* **Assigned task**: Return only the lines running from the top of the entries to the line with "inj_countable' nid mkNodeId", inclusive, exactly as written.

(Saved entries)
□ □ □ □ □ □ □

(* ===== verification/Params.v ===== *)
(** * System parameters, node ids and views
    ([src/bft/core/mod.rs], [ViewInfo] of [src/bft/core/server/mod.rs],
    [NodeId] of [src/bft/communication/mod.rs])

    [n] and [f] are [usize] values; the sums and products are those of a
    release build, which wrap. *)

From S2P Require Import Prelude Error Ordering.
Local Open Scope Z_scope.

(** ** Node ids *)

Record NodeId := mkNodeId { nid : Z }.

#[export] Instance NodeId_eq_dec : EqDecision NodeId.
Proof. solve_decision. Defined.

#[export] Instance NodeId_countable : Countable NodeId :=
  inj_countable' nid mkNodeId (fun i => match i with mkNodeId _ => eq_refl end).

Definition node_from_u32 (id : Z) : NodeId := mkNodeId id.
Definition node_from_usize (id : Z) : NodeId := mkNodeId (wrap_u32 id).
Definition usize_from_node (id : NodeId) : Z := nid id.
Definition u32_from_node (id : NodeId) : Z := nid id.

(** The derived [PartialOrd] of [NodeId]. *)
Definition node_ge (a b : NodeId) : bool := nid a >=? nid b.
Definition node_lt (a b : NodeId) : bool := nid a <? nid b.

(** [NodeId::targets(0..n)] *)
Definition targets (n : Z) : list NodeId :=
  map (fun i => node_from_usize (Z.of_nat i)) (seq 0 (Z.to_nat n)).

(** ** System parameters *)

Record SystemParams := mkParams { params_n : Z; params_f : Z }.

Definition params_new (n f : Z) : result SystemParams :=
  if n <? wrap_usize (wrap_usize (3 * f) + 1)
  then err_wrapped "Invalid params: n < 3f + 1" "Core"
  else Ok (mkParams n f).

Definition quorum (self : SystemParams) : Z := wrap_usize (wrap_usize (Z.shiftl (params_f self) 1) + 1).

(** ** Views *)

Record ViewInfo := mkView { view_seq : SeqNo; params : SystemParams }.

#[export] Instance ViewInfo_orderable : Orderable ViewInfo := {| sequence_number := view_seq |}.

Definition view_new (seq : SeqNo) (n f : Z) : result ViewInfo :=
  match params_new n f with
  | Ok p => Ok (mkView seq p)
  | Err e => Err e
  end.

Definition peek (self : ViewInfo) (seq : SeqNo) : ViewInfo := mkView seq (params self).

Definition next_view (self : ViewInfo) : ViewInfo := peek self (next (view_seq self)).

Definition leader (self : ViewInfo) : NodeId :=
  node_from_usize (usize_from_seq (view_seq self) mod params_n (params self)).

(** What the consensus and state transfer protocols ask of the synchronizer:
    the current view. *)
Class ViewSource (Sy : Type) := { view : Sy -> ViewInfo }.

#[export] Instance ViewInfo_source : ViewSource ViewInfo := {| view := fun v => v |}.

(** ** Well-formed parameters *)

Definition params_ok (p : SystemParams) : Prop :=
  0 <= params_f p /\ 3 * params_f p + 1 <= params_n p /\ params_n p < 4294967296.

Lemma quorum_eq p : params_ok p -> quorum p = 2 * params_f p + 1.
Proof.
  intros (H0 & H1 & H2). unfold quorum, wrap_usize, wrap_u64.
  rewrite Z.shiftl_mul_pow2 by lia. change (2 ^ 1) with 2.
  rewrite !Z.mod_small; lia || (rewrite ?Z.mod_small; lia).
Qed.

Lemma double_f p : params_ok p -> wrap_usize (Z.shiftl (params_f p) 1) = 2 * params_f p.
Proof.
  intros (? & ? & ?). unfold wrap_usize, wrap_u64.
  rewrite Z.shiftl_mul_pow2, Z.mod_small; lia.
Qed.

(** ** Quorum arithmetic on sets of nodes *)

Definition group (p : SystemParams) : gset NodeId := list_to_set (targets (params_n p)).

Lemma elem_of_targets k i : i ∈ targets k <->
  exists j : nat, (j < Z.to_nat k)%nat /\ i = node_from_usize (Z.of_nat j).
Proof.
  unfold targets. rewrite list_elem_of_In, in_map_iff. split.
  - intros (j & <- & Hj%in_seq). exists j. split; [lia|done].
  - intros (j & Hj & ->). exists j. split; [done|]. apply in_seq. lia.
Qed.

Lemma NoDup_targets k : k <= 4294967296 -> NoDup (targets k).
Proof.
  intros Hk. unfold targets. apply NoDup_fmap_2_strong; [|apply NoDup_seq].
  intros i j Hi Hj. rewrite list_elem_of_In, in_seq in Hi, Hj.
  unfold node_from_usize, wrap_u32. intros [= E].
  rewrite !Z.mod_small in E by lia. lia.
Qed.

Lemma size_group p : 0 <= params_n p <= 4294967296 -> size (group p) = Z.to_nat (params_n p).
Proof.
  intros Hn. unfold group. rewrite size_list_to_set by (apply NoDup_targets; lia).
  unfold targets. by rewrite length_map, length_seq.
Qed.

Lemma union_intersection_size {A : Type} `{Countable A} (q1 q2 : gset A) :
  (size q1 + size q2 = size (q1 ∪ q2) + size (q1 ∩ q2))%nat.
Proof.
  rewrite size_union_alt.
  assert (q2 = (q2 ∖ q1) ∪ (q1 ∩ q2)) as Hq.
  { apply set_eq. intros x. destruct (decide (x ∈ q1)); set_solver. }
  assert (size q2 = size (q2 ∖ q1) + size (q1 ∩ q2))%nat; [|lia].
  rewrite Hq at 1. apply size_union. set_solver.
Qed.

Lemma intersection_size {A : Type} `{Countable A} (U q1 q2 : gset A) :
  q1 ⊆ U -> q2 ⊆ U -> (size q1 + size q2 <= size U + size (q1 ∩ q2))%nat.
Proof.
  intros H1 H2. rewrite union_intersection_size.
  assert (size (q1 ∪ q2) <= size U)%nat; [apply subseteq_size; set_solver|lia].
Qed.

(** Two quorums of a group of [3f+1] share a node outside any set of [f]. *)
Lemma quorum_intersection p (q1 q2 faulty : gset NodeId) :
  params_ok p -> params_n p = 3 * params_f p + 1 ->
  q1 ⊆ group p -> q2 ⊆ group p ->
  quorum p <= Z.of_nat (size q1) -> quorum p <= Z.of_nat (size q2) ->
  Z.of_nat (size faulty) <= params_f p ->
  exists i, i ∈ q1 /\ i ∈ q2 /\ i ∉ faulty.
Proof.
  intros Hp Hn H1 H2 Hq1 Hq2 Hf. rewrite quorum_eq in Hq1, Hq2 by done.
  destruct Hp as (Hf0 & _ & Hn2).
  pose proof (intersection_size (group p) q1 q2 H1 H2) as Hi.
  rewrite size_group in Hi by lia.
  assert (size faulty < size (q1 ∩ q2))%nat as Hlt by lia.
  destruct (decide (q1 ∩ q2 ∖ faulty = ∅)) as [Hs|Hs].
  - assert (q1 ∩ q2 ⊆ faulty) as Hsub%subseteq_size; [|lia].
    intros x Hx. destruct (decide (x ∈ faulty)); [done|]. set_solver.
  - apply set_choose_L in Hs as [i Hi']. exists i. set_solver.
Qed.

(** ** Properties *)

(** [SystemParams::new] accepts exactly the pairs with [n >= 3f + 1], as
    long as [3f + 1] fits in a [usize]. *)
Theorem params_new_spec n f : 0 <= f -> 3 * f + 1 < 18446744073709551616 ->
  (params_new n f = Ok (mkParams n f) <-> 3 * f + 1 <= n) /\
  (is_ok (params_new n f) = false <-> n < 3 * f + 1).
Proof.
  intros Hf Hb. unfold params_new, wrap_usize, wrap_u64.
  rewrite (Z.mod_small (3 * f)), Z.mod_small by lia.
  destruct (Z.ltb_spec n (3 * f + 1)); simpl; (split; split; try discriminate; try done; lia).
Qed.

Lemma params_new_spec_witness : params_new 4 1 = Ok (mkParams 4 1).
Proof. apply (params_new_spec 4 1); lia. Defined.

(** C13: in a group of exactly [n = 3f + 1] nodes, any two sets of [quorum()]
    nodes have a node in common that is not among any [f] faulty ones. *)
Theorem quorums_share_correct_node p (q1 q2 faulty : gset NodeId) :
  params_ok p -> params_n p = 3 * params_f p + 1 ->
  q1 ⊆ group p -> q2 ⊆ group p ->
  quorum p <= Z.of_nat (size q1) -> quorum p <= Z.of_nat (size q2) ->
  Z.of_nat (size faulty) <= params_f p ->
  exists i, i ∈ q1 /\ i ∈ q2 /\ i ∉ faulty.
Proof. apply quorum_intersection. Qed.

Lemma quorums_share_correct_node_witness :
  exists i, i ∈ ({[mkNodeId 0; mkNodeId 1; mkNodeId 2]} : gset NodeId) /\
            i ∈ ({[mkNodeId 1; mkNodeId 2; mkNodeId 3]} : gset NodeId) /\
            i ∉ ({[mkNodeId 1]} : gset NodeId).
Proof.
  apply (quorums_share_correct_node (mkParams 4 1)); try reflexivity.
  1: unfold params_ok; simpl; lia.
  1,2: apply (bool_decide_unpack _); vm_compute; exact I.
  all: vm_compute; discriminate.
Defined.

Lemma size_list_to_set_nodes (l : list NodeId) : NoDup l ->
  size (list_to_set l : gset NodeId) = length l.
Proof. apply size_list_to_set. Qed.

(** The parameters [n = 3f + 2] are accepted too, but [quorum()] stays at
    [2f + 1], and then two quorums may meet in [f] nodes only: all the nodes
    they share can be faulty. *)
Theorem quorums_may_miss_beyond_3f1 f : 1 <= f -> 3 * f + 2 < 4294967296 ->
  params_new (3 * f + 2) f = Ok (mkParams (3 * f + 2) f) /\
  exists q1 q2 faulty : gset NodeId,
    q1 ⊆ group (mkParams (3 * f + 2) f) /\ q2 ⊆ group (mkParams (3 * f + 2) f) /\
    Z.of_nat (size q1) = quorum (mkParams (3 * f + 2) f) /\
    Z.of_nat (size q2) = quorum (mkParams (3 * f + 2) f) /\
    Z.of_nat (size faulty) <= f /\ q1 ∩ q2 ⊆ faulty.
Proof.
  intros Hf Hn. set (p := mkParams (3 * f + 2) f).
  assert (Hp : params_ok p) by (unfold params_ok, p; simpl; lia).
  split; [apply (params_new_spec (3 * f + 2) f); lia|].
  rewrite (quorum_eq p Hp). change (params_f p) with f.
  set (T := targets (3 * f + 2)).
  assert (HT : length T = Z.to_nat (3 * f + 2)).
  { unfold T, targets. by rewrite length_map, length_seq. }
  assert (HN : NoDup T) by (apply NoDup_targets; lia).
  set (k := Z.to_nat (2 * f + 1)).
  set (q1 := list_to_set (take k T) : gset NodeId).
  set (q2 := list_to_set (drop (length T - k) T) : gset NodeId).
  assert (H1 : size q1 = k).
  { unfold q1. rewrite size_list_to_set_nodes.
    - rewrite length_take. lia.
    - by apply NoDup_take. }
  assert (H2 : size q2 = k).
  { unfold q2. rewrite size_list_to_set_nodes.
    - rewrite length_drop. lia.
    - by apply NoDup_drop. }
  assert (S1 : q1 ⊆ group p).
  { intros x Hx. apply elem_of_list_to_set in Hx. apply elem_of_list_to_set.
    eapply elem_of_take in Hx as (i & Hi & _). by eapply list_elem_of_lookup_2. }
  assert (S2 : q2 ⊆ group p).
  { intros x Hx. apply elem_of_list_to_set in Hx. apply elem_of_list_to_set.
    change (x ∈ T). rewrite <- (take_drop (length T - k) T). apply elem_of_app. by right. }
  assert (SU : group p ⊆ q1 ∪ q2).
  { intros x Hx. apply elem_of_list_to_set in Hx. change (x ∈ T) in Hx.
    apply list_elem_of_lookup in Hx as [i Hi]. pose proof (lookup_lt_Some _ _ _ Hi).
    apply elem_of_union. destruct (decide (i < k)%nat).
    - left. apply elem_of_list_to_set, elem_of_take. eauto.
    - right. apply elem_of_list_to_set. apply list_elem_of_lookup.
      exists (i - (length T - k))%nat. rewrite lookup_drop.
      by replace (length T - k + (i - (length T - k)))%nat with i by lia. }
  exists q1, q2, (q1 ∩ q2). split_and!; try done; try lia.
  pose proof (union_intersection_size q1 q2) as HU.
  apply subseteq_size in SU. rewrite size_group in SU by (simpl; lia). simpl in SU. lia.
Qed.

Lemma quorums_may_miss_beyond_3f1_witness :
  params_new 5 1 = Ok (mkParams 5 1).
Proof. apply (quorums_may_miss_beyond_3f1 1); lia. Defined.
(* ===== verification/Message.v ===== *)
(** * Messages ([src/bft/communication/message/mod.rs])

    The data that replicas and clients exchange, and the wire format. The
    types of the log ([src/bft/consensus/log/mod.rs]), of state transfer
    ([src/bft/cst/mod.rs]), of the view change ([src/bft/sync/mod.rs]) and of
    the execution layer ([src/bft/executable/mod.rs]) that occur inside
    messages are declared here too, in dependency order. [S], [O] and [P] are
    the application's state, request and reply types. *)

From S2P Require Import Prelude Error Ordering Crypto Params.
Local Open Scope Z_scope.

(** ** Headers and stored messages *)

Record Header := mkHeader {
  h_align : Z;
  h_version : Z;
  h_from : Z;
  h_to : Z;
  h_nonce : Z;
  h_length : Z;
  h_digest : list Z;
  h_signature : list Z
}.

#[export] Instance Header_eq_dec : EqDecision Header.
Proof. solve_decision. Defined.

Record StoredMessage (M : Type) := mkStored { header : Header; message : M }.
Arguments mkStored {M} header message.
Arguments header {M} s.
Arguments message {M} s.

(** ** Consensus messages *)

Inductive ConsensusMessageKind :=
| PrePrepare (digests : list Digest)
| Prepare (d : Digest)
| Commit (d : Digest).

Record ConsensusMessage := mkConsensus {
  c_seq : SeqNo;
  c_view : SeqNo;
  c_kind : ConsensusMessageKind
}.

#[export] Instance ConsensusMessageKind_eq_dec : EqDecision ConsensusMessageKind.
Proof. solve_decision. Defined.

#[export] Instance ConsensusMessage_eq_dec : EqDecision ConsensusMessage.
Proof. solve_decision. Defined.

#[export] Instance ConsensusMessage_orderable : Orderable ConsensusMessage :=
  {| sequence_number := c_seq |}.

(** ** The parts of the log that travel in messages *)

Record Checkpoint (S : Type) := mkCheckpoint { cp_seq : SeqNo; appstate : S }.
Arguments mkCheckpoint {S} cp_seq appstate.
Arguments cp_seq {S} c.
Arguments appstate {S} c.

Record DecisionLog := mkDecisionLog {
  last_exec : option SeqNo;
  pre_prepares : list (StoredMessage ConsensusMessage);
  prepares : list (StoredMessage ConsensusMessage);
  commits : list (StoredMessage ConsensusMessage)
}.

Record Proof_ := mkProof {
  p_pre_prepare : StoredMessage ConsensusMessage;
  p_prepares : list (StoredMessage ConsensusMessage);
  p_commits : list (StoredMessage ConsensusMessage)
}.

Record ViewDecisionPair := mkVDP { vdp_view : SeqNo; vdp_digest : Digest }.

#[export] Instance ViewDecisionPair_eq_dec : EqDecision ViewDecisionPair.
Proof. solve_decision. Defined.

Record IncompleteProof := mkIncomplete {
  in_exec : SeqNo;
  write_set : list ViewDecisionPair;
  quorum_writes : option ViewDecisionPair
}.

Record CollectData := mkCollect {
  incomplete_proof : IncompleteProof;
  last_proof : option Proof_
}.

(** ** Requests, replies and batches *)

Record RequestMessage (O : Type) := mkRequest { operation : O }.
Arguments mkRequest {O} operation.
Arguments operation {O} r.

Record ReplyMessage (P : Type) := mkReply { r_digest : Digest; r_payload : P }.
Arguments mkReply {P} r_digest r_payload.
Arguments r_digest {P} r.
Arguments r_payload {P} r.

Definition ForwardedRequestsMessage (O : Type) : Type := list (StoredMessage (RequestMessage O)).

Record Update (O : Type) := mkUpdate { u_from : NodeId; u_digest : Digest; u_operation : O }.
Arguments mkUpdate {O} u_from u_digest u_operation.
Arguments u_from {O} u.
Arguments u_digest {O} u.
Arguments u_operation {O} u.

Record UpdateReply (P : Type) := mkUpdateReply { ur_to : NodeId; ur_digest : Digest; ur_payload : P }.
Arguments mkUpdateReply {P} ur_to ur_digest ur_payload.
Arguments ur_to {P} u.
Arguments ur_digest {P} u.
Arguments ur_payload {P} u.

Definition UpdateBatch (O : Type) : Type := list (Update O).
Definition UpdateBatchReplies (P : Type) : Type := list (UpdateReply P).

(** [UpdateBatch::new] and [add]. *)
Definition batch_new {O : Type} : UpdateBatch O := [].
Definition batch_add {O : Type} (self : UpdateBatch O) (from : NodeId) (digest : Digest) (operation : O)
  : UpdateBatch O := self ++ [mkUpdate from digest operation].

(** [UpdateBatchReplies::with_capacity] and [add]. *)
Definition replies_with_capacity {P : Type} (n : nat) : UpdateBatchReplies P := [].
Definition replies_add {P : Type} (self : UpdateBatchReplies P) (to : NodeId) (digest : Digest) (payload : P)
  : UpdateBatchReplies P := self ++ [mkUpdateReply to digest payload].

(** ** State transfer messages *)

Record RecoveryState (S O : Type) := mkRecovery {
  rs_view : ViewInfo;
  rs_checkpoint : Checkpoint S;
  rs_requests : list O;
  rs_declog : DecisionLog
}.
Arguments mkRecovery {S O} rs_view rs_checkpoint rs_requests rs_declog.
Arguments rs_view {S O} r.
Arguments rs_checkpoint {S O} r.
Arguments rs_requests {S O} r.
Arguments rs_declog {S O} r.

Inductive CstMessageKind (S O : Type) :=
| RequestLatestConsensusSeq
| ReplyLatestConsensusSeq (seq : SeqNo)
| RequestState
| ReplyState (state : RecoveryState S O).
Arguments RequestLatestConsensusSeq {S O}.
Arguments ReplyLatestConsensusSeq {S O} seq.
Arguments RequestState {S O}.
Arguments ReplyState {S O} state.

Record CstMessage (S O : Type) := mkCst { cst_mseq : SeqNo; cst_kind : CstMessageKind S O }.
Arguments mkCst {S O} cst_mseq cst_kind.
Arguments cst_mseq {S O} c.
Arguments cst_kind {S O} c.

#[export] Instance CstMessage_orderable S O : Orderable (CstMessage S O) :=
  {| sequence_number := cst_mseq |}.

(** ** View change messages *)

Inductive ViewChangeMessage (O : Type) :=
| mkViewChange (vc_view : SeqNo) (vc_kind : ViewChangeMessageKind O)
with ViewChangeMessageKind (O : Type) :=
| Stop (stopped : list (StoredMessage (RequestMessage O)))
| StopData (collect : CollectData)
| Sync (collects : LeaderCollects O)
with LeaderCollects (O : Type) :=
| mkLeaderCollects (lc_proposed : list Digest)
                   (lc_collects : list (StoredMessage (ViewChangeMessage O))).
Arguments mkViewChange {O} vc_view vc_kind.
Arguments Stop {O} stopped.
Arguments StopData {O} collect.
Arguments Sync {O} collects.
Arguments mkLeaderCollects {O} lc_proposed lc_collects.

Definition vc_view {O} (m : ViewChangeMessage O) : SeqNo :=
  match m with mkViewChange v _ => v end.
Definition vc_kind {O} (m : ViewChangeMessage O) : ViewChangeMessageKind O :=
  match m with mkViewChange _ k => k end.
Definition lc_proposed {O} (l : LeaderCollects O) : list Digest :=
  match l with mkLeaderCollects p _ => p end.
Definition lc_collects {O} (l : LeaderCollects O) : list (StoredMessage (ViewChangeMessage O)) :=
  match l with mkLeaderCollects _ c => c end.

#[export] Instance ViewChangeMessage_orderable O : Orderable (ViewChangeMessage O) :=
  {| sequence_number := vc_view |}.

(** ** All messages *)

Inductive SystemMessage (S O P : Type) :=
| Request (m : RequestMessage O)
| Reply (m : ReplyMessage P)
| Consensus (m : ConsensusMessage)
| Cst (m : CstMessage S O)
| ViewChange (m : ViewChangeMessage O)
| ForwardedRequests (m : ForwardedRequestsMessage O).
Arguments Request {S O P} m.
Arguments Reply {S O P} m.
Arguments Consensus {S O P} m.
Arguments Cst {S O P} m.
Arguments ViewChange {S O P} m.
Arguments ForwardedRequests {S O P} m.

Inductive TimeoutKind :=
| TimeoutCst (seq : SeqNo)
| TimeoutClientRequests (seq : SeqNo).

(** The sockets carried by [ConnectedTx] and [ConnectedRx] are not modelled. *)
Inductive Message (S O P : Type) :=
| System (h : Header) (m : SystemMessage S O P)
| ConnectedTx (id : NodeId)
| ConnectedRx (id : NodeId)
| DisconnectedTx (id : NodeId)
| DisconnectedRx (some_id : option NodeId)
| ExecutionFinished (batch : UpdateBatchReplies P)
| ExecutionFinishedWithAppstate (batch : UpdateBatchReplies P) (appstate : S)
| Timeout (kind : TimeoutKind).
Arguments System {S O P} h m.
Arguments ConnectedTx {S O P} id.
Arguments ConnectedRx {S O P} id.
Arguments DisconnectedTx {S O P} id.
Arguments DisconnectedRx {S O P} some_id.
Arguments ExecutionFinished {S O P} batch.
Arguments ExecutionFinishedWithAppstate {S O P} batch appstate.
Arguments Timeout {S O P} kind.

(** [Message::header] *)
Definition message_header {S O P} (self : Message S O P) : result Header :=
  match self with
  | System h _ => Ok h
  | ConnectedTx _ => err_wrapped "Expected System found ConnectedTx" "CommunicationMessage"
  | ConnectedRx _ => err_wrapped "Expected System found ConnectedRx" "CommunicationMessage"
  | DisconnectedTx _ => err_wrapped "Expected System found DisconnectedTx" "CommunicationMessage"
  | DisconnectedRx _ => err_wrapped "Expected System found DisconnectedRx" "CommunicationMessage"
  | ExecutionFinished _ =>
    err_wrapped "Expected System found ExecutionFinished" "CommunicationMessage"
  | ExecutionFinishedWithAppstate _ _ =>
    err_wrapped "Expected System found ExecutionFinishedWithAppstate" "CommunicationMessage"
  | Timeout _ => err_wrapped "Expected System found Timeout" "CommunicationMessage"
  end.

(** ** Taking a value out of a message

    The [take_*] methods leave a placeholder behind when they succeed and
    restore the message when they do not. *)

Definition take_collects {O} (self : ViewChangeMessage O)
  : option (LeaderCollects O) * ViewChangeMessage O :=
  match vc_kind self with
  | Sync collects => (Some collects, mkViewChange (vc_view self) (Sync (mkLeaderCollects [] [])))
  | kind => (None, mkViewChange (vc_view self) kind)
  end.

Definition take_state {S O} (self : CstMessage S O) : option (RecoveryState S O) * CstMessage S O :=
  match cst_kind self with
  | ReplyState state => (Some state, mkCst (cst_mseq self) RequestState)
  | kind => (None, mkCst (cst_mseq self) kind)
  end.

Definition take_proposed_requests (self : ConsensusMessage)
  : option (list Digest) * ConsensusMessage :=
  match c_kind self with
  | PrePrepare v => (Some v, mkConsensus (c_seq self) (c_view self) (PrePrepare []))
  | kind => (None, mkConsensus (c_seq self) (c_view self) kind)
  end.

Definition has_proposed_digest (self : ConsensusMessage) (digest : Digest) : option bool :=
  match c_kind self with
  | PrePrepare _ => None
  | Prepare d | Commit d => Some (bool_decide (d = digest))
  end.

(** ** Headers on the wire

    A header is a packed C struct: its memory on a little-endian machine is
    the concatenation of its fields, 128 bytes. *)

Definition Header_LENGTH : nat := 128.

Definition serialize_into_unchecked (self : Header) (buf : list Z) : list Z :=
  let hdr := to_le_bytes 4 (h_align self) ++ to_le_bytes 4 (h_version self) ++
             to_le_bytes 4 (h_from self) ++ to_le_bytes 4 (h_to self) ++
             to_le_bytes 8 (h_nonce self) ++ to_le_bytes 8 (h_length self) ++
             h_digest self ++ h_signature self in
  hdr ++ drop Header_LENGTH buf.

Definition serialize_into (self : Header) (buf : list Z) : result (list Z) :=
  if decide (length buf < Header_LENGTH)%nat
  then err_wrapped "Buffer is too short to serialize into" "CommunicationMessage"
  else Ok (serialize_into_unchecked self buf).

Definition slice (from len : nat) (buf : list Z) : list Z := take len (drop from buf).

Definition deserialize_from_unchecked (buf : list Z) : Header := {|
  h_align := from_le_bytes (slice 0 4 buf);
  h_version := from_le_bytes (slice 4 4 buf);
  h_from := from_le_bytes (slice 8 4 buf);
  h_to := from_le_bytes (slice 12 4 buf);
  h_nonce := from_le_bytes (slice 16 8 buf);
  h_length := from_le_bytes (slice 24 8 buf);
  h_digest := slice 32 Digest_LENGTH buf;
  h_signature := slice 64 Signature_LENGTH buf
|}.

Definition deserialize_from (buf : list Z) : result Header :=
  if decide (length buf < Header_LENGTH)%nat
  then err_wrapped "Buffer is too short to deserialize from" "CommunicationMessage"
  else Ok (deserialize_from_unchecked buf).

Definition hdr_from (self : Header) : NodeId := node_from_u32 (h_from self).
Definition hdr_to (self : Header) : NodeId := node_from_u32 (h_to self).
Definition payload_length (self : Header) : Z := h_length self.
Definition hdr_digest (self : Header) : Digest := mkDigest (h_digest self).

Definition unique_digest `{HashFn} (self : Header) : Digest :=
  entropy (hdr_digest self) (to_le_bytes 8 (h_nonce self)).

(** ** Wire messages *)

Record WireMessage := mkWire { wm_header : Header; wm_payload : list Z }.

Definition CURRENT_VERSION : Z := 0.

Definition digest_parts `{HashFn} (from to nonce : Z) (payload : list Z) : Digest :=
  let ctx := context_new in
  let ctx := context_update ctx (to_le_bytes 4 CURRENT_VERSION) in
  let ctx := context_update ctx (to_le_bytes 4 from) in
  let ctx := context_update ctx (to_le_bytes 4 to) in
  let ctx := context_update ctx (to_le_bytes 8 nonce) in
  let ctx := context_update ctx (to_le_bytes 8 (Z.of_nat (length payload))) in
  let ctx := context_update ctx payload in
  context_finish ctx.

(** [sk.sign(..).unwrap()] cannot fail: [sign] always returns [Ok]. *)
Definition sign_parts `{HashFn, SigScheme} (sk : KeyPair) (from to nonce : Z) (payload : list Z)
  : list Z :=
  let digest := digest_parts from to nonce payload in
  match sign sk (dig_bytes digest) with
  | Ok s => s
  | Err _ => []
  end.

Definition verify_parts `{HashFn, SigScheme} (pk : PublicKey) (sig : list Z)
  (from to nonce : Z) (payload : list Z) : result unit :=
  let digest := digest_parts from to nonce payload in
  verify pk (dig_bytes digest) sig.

□ □ □ □ □ □ □

* **Your solution**:
(* ===== verification/Params.v ===== *)
(** * System parameters, node ids and views
    ([src/bft/core/mod.rs], [ViewInfo] of [src/bft/core/server/mod.rs],
    [NodeId] of [src/bft/communication/mod.rs])

    [n] and [f] are [usize] values; the sums and products are those of a
    release build, which wrap. *)

From S2P Require Import Prelude Error Ordering.
Local Open Scope Z_scope.

(** ** Node ids *)

Record NodeId := mkNodeId { nid : Z }.

#[export] Instance NodeId_eq_dec : EqDecision NodeId.
Proof. solve_decision. Defined.

#[export] Instance NodeId_countable : Countable NodeId :=
  inj_countable' nid mkNodeId (fun i => match i with mkNodeId _ => eq_refl end).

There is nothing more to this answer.